*Dataset entries*:
Lemma chosen_stops_first ok stops others tk :
  Forall (fun r => stops_space r = true) stops -> Forall classified (stops ++ others) ->
  Forall (fun r => stops_space r = false) others ->
  List.filter changes_space (chosen ok (stops ++ others) false false tk)
  = if existsb ok stops then [] else take 1 (firsts ok changes_space others).
Proof.
  intros Hs Hc Ho. assert (forall st, List.filter changes_space (chosen ok (stops ++ others) st false tk)
    = if st || existsb ok stops then [] else take 1 (firsts ok changes_space others)) as Hst; [|apply (Hst false)].
  induction Hs as [|r stops Hr Hs IH]; intros st; cbn [app] in *.
  - rewrite chosen_space by done. by rewrite !orb_false_r.
  - apply Forall_cons in Hc as [Hcr Hc]. cbn [chosen existsb]. unfold open_for.
    destruct (classes_disjoint r Hcr) as [(H1 & H2 & H3)|[(H1 & H2 & H3)|(H1 & H2 & H3)]]; [|congruence..].
    rewrite H1, H2, H3. cbn [andb orb]. rewrite !orb_false_r, !orb_true_r.
    destruct (ok r); cbn [List.filter]; rewrite ?H2, IH by done; [by destruct st|done].
Qed.

(** ** The bucket of a pair *)
Lemma group_in adds p r : In r (group adds p) -> exists sp, In (r, sp) adds /\ rule_position r sp = p.
Proof.
  unfold group. rewrite <- list_elem_of_In, list_elem_of_fmap. intros ([r' sp] & -> & Hin).
  apply list_elem_of_In, filter_In in Hin as [Hin E]. apply Z.eqb_eq in E. by exists sp.
Qed.

Lemma by_priority_in adds r : In r (by_priority adds) -> exists sp, In (r, sp) adds.
Proof.
  rewrite by_priority_position. unfold by_position, groups. rewrite in_concat. intros (g & Hg & Hr). apply list_elem_of_In, list_elem_of_fmap in Hg as (p & -> & _).
  apply group_in in Hr as (sp & Hr & _). by exists sp.
Qed.

Lemma covering_in l r specs x sp : In (x, sp) (covering l r specs) -> exists s, In s specs /\ rule s = x.
Proof.
  unfold covering. rewrite in_flat_map. intros (s & Hs & Hx). apply repeat_spec in Hx || apply list_elem_of_In, elem_of_replicate in Hx as [Hx _].
  exists s. split; [done|]. congruence.
Qed.

Lemma all_classified :
  forallb (fun s => stops_space (rule s) || changes_space (rule s) || changes_token (rule s)) get_all_rules = true.
Proof. vm_compute. reflexivity. Qed.

#[local] Opaque get_all_rules covering.

Lemma bucket_forall (P : RuleImpl -> Prop) l r :
  (forall s, In s get_all_rules -> P (rule s)) -> Forall P (by_priority (covering l r get_all_rules)).
Proof.
  intros HP. apply Forall_forall. intros x Hx. apply list_elem_of_In, by_priority_in in Hx as (sp & Hx).
  apply covering_in in Hx as (s & Hs & <-). by apply HP.
Qed.

Lemma rule_classified s : In s get_all_rules -> classified (rule s).
Proof. intros Hs. pose proof all_classified as Ha. rewrite forallb_forall in Ha. by apply Ha. Qed.

(** The rules that stop are the first two groups. *)
Lemma position_stops r sp :
  classified r -> stops_space r = true <-> rule_position r sp = RULES_POSITION_STOP_RULES_SPECIFIC
                                          \/ rule_position r sp = RULES_POSITION_STOP_RULES_ANY.
Proof.
  intros Hr. assert (negb (Z.land (action r) RuleAction.STOP_ACTION =? 0) = stops_space r) as Hs.
  { revert Hr. unfold classified, stops_space, changes_space, changes_token. rewrite !orb_true_iff, !Z.eqb_eq.
    by intros [[|[[|]|]]|[|]]; repeat match goal with E : action r = _ |- _ => rewrite E end. }
  unfold rule_position. rewrite Hs. destruct (stops_space r); [destruct sp; naive_solver|]. split; [done|].
  destruct (negb (bool_decide (context_names r = []))), sp; intros [E|E]; vm_compute in E; discriminate E.
Qed.

Lemma bucket_split adds :
  (forall x sp, In (x, sp) adds -> classified x) ->
  exists stops others, by_priority adds = stops ++ others
    /\ Forall (fun x => stops_space x = true) stops /\ Forall (fun x => stops_space x = false) others.
Proof.
  intros Hadds. assert (forall p x, In x (group adds p) -> classified x /\ exists sp, rule_position x sp = p) as Hg.
  { intros p x Hx. apply group_in in Hx as (sp & Hx & Hp). split; [by eapply Hadds|by exists sp]. }
  exists (group adds RULES_POSITION_STOP_RULES_SPECIFIC ++ group adds RULES_POSITION_STOP_RULES_ANY),
    (concat (group adds <$> drop 2 priorities)).
  split; [|split].
  - rewrite by_priority_position. unfold by_position, groups, priorities. cbn [fmap list_fmap concat drop]. by rewrite <- app_assoc.
  - apply Forall_forall. intros x Hx. apply list_elem_of_In, in_app_iff in Hx as [Hx|Hx];
      apply Hg in Hx as (Hc & sp & Hp); apply (position_stops x sp Hc); auto.
  - apply Forall_forall. intros x Hx. apply list_elem_of_In, in_concat in Hx as (g & Hg' & Hx).
    apply list_elem_of_In, list_elem_of_fmap in Hg' as (p & -> & Hp). apply Hg in Hx as (Hc & sp & Hpos).
    apply not_true_is_false. intros Hst. apply (position_stops x sp Hc) in Hst. rewrite Hpos in Hst.
    apply list_elem_of_In in Hp. destruct Hst as [-> | ->]; vm_compute in Hp; naive_solver.
Qed.

Lemma filter_all_true {A} (f : A -> bool) l : Forall (fun x => f x = true) l -> List.filter f l = l.
Proof. induction 1 as [|x l Hx Hl IH]; [done|]. cbn [List.filter]. by rewrite Hx, IH. Qed.
Lemma filter_all_false {A} (f : A -> bool) l : Forall (fun x => f x = false) l -> List.filter f l = [].
Proof. induction 1 as [|x l Hx Hl IH]; [done|]. cbn [List.filter]. by rewrite Hx. Qed.

(** What a selection is made of. *)
Definition selection_of (ok : RuleImpl -> bool) (bucket taken : list RuleImpl) : Prop :=
  List.filter stops_space taken = firsts ok stops_space bucket
  /\ List.filter changes_space taken
     = (if existsb ok (List.filter stops_space bucket) then [] else take 1 (firsts ok changes_space bucket))
  /\ List.filter changes_token taken = take 1 (firsts ok changes_token bucket).

Lemma selected_selection ok stops others :
  Forall classified (stops ++ others) -> Forall (fun x => stops_space x = true) stops ->
  Forall (fun x => stops_space x = false) others ->
  selection_of ok (stops ++ others) (selected ok (stops ++ others) RuleAction.NONE).
Proof.
  intros Hcl Hst Hot. unfold selection_of. rewrite (selected_chosen _ _ _ false false false Hcl) by done.
  split; [by apply chosen_stops|]. split; [|by apply (chosen_token _ _ _ _ false)].
  rewrite chosen_stops_first, List.filter_app by done.
  rewrite (filter_all_true _ stops Hst), (filter_all_false _ others Hot), app_nil_r.
  destruct (existsb _ _); [done|]. unfold firsts. rewrite List.filter_app. rewrite (filter_all_false _ stops); [done|].
  apply Forall_app in Hcl as [Hcl _]. rewrite Forall_forall in Hst, Hcl |- *. intros x Hx. specialize (Hst x Hx).
  destruct (classes_disjoint x (Hcl x Hx)) as [(_ & -> & _)|[(E & _)|(E & _)]]; [done|congruence..].
Qed.

Lemma wp_get_rules m l r bucket rules c :
  map_ok (calls get_all_rules) m -> ready c -> current_kind c = l -> next_kind c = r -> is_token l -> is_token r ->
  bucket = by_priority (covering l r get_all_rules) ->
  wp (get_rules (map fst m) rules) (fun res c' => (exists taken, res = rules ++ taken /\ selection_of (applies c) bucket taken)
      /\ fresh c' = fresh c /\ ready c') c.
Proof.
  intros Hm Hc Hl Hr Htl Htr Hb. destruct (bucket_lookup m l r Hm Htl Htr) as (i & Hi & Hlookup). rewrite <- Hb in Hlookup.
  unfold get_rules. apply wp_bind, wp_get, wp_bind, wp_unwrap. rewrite Hl, Hr. exists i. split; [exact Hi|].
  apply wp_bind, wp_unwrap. exists bucket. split; [exact Hlookup|]. rewrite Hb.
  eapply wp_mono; [apply wp_select_rules; [apply bucket_forall, rule_known|exact Hc]|].
  intros res c' (-> & Hf & Hc'). split; [|split; [exact Hf|exact Hc']]. eexists. split; [reflexivity|].
  destruct (bucket_split (covering l r get_all_rules)) as (stops & others & Hsplit & Hst & Hot).
  { intros x sp Hx. apply covering_in in Hx as (s & Hs & <-). by apply rule_classified. }
  pose proof (bucket_forall classified l r rule_classified) as Hcl. rewrite Hsplit in Hcl |- *.
  by apply selected_selection.
Qed.

(** C38. The formatter takes the first rule of each class: in a context whose nodes are set and whose caches are right,
    as [update_context] leaves it, looking up the rules of a pair of tokens never panics (every predicate named in the
    table is known, the way up from a decorator ends) and changes nothing but caches. Of the bucket it takes every rule
    that stops changes of the space and applies; the first rule that changes the space and applies, unless one of those
    stops it; and the first that applies of those that change the token. *)
Theorem get_rules_first_match (c : FormattingContext) (rules : list RuleImpl) :
  ready c -> is_token (current_kind c) -> is_token (next_kind c) ->
  let bucket := by_priority (covering (current_kind c) (next_kind c) get_all_rules) in
  exists m taken c',
    build_rules_map = Some m /\ get_rules m rules c = Ok (rules ++ taken, c') /\ fresh c' = fresh c /\ ready c'
    /\ List.filter stops_space taken = firsts (applies c) stops_space bucket
    /\ List.filter changes_space taken
       = (if existsb (applies c) (List.filter stops_space bucket) then []
          else take 1 (firsts (applies c) changes_space bucket))
    /\ List.filter changes_token taken = take 1 (firsts (applies c) changes_token bucket).
Proof.
  intros Hc Hl Hr bucket. destruct build_ok as (m & Hm & Hok).
  pose proof (wp_get_rules m _ _ bucket rules c Hok Hc eq_refl eq_refl Hl Hr eq_refl) as Hw.
  apply wp_run in Hw as (res & c' & Hrun & (taken & -> & Ht) & Hf & Hc'). exists (map fst m), taken, c'.
  unfold build_rules_map. rewrite Hm. exact (conj eq_refl (conj Hrun (conj Hf (conj Hc' Ht)))).
Qed.
End select.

*Your task*: The lines to show are those in the data above that include "Hlookup".

*Response to the task*:
  intros Hm Hc Hl Hr Htl Htr Hb. destruct (bucket_lookup m l r Hm Htl Htr) as (i & Hi & Hlookup). rewrite <- Hb in Hlookup.
  apply wp_bind, wp_unwrap. exists bucket. split; [exact Hlookup|]. rewrite Hb.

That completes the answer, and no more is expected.